According to a new Chromium blog post, the goal of this experiment is to test if showing domain-only URLs would help reduce phishing attempts in real-world scenarios. The post quotes a study where more than 60 percent of users got fooled with look-alike websites having obfuscated URLs.
Since this is a test, not everyone will be part of this. Google will randomly enable this feature to some users. Also, you will have to wait 2 months since Google is likely to release stable Chrome 86 on October 6. However, if you’re feeling adventurous, you can install Chrome 86 from Canary or Dev channels to try out this feature right now.
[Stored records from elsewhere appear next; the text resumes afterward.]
Lemma agent_alloc_result n i g r g' :
  agent_ok n i g → 0 ≤ i < syst_num → agent_alloc g = Some (r, g') →
  agent_ok n i g' ∧ bitmap_tail g ≤ bitmap_tail g' ∧
  match r with
  | PRIMITIVE_ALLOC_ACK a _ =>
      bitmap_tail g < bitmap_len g ∧ bitmap_tail g' = bitmap_tail g + 1 ∧
      a = part * i + bitmap_tail g * kChunkSize
  | PRIMITIVE_ALLOC_FAIL => True
  end.
Proof.
  intros [Hs Hl Ht] Hi. unfold agent_alloc, alloc_chunck.
  destruct (Z.leb_spec (bitmap_len g) (bitmap_tail g)); cbn -[wrap arr_get arr_set Z.mul].
  - intros [= <- <-]. split_and!; done || lia.
  - destruct (arr_get (bitmap g) (bitmap_tail g)) as [[]|]; [done| |done].
    cbn -[wrap arr_get arr_set Z.mul].
    destruct (arr_set (bitmap g) (bitmap_tail g) true) as [bm|]; [|done].
    cbn -[wrap arr_get arr_set Z.mul]. intros [= <- <-].
    split; [split; cbn; try done; lia|]. split; [cbn; lia|]. split_and!; [done|done|].
    rewrite Hs. cbn -[Z.mul]. rewrite wrap_small; [done|].
    pose proof (chunk_in_part i (bitmap_tail g) Hi ltac:(lia)). pose proof part_bound.
    unfold fits. assert (kChunkSize = 33554432) as HC by done. nia.
Qed.

Lemma inv_malloc_local s j t size align res t' :
  mem_inv s → threads s !! j = Some t → 0 ≤ size →
  malloc_local size align t = Some (inl res, t') →
  mem_inv (mk_mem_sys (agents s) (<[j := t']> (threads s))
             (blocks s ++ [mk_block res size (la_head (alloc t'))])).
Proof.
  intros I Hj Hsz. unfold malloc_local.
  destruct (la_malloc size align (alloc t)) as [[[res' nc] l]|] eqn:E; [|done].
  cbn. destruct (Z.leb_spec size kChunkSize); [|done]. destruct nc; [done|].
  intros [= <- <-]. pose proof (mi_threads _ I) as Hts.
  destruct (Forall_lookup_1 _ _ _ _ Hts Hj) as [Hn Hc Hcur Hb Hnd].
  assert (kChunkSize = 33554432 ∧ DSM_CACHE_LINE_SIZE = 4096) as [HC HL] by done.
  destruct (la_malloc_result size align (alloc t) _ _ _ ltac:(lia) ltac:(lia) ltac:(lia) E)
    as (E1 & E2 & E3 & E4 & E5 & E6 & E7 & E8).
  apply (inv_new_block s _ j (mk_alloc_thread l (next_allocator_node t))
    (mk_block res' size (la_head l))); cbn; rewrite ?E1, ?E2; try done; try lia.
  - apply I.
  - by apply lookup_lt_Some in Hj.
  - split; cbn; rewrite ?E1, ?E2, ?E4; try done; lia.
  - intros j' u Hjj Hu Hul. by apply (mi_chunks _ I j' j u t).
  - intros b' Hb' Hbc. pose proof (mi_blocks _ I) as Hbs. rewrite Forall_forall in Hbs.
    destruct (Hbs b' Hb') as [_ _ _ _ Hbl]. pose proof (Hbl j t Hj E6 Hbc). lia.
Qed.

Lemma inv_malloc_chunck s j t size align t1 i r g res t2 :
  mem_inv s → threads s !! j = Some t → 0 ≤ size →
  malloc_local size align t = Some (inr (), t1) → 0 ≤ i < syst_num →
  agent_alloc (agents s (next_allocator_node t1) i) = Some (r, g) →
  malloc_chunck node_num size align r t1 = Some (res, t2) →
  mem_inv (mk_mem_sys (set_agent (agents s) (next_allocator_node t1) i g)
             (<[j := t2]> (threads s))
             (blocks s ++ [mk_block res size (la_head (alloc t2))])).
Proof.
  intros I Hj Hsz Hl Hi Hg. unfold malloc_local in Hl.
  destruct (la_malloc size align (alloc t)) as [[[res' nc] l]|] eqn:E; [|done].
  cbn in Hl. destruct (Z.leb_spec size kChunkSize); [|done]. destruct nc; [|done].
  injection Hl as <-. cbn in Hg. pose proof (mi_threads _ I) as Hts.
  destruct (Forall_lookup_1 _ _ _ _ Hts Hj) as [Hn _ _ _ _].
  set (n := next_allocator_node t) in *.
  destruct (agent_alloc_result n i _ _ _ (mi_agents _ I n i) Hi Hg) as (Ha & Hm & Hr).
  unfold malloc_chunck. destruct r as [a idx|]; [|done]. destruct Hr as (Hr1 & Hr2 & Hr3).
  cbn [next_allocator_node alloc]. fold n.
  set (l0 := set_chunck (mk_GlobalAddress a n) l).
  destruct (la_malloc size align l0) as [[[res1 nc1] l1]|] eqn:E'; [|done].
  cbn. destruct nc1; [done|]. intros [= <- <-].
  destruct (mi_agents _ I n i) as [_ Hlen Htl].
  pose proof (chunk_in_part i (bitmap_tail (agents s n i)) Hi ltac:(lia)) as (B1 & B2 & B3).
  pose proof part_bound as Hpb.
  assert (kChunkSize = 33554432 ∧ DSM_CACHE_LINE_SIZE = 4096) as [HC HL] by done.
  assert (0 ≤ a ≤ 2 ^ 50) as Hab by nia.
  destruct (la_malloc_result size align l0 _ _ _ ltac:(lia) ltac:(cbn; lia) ltac:(cbn; lia) E')
    as (E1 & E2 & E3 & E4 & E5 & E6 & E7 & E8). cbn in E1, E2, E3, E4, E5, E7.
  set (agents' := set_agent (agents s) n i g).
  assert (∀ n' i', agent_ok n' i' (agents' n' i')) as Ha'.
  { intros n' i'. unfold agents', set_agent.
    destruct (Z.eqb_spec n' n) as [->|], (Z.eqb_spec i' i) as [->|]; cbn; auto using mi_agents. }
  assert (∀ n' i', bitmap_tail (agents s n' i') ≤ bitmap_tail (agents' n' i')) as Hm'.
  { intros n' i'. unfold agents', set_agent.
    destruct (Z.eqb_spec n' n) as [->|], (Z.eqb_spec i' i) as [->|]; cbn; lia. }
  assert (¬ handed s (mk_GlobalAddress a n)) as Hfresh.
  { intros (i0 & k0 & Hi0 & _ & Hk0 & Ha0). cbn in *.
    destruct (mi_agents _ I n i0) as [_ Hlen0 Htl0].
    pose proof (chunk_in_part i0 k0 Hi0 ltac:(lia)).
    destruct (Z.lt_trichotomy i0 i) as [?|[->|?]].
    - assert (part * (i0 + 1) ≤ part * i) by nia. lia.
    - lia.
    - assert (part * (i + 1) ≤ part * i0) by nia. lia. }
  apply (inv_new_block s _ j (mk_alloc_thread l1 ((n + 1) mod node_num))
    (mk_block res1 size (la_head l1))); cbn; rewrite ?E1, ?E2, ?E3; try done; try lia.
  - by apply lookup_lt_Some in Hj.
  - split; cbn; rewrite ?E1, ?E2, ?E4; cbn; try done; try lia.
    + apply Z.mod_pos_bound. lia.
    + intros _. exists i, (bitmap_tail (agents s n i)). cbn. split_and!; try done; try lia.
      unfold agents', set_agent. rewrite !Z.eqb_refl. cbn. lia.
  - cbn. lia.
  - intros j' u Hjj Hu Hul Heq. apply Hfresh. rewrite <-Heq.
    by apply (Forall_lookup_1 _ _ _ _ Hts Hu).
  - intros b' Hb' Hbc. exfalso. apply Hfresh. rewrite <-Hbc.
    pose proof (mi_blocks _ I) as Hbs. rewrite Forall_forall in Hbs. by apply (Hbs b' Hb').
Qed.

Lemma mem_inv_init s : mem_init s → mem_inv s.
Proof.
  intros (Ha & Ht & Hb). pose proof part_bound.
  assert (∀ n i, agent_ok n i (agents s n i)) as Hag.
  { intros n i. rewrite Ha. split; cbn; try done. split; [done|]. apply Z.div_pos; [lia|done]. }
  split; rewrite ?Hb; try done; [| |by constructor].
  - eapply Forall_impl; [exact Ht|]. intros t [E Hn]. split; rewrite ?E; cbn; done.
  - intros j j' t t' _ Hj _ Hl. rewrite (proj1 (Forall_lookup_1 _ _ _ _ Ht Hj)) in Hl. done.
Qed.

Lemma mem_inv_reachable s : reachable mem_init mem_step s → mem_inv s.
Proof.
  apply reachable_ind_inv; [apply mem_inv_init|]. intros s0 s1 I Hs. destruct Hs.
  - eapply inv_malloc_local; eauto.
  - eapply inv_malloc_chunck; eauto.
Qed.
End cluster.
Do note that you will have to enable the following flags from chrome://flags and restart the browser.
- #omnibox-ui-reveal-steady-state-url-path-query-and-ref-on-hover
- #omnibox-ui-sometimes-elide-to-registrable-domain
- #omnibox-ui-hide-steady-state-url-path-query-and-ref-on-interaction (optional)
- #omnibox-context-menu-show-full-urls (optional)
In case you’re a power user who wants to see full URLs all the time, you can right-click on the URL and choose ‘Always show full URLs’. Do note that you should enable the fourth flag given above to see this option.
Personally speaking, I prefer seeing full URLs in the address bar as it helps me identify campaign URLs. We will have to wait to see if short URLs would get standardized in the upcoming builds of Chrome.